Stored data entries:
:::

Definition path_tests : list Test :=
  [path_test_sanitize_path].

Definition listing_tests : list Test :=
  [listing_handle_byte; listing_handle_kibibyte; listing_handle_mebibyte; listing_handle_gibibyte;
   listing_handle_tebibyte; listing_handle_pebibyte; listing_handle_large].

Definition redirects_tests : list Test :=
  [redirects_test_no_redirects; redirects_test_no_match; redirects_test_match].

Definition rewrites_tests : list Test :=
  [rewrites_test_no_rewrites; rewrites_test_no_match; rewrites_test_match].

Definition tls_tests (include_str : string → string) (bufs : nat → nat * nat) (fuel : nat) : list Test :=
  [tls_file_cert_key_rsa_pkcs1 bufs fuel; tls_bytes_cert_key_rsa_pkcs1 include_str bufs fuel;
   tls_file_cert_key_pkcs8 bufs fuel; tls_bytes_cert_key_pkcs8 include_str bufs fuel;
   tls_file_cert_key_sec1_ec bufs fuel; tls_bytes_cert_key_sec1_ec include_str bufs fuel].

Definition unit_tests (gathered : option string) (include_str : string → string) (bufs : nat → nat * nat)
    (fuel : nat) : list Test :=
  health_tests ++ metrics_tests gathered ++ maintenance_tests ++ fallback_tests ++ auth_tests
  ++ control_tests ++ headers_ext_tests ++ cors_tests ++ path_tests ++ listing_tests
  ++ redirects_tests ++ rewrites_tests ++ tls_tests include_str bufs fuel.

End Tests.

:::

DIRECTIONS: Among the records, find all lines that include the string "fuel" and return them.

OUTPUT BELOW:
Definition tls_tests (include_str : string → string) (bufs : nat → nat * nat) (fuel : nat) : list Test :=
  [tls_file_cert_key_rsa_pkcs1 bufs fuel; tls_bytes_cert_key_rsa_pkcs1 include_str bufs fuel;
   tls_file_cert_key_pkcs8 bufs fuel; tls_bytes_cert_key_pkcs8 include_str bufs fuel;
   tls_file_cert_key_sec1_ec bufs fuel; tls_bytes_cert_key_sec1_ec include_str bufs fuel].
    (fuel : nat) : list Test :=
  ++ redirects_tests ++ rewrites_tests ++ tls_tests include_str bufs fuel.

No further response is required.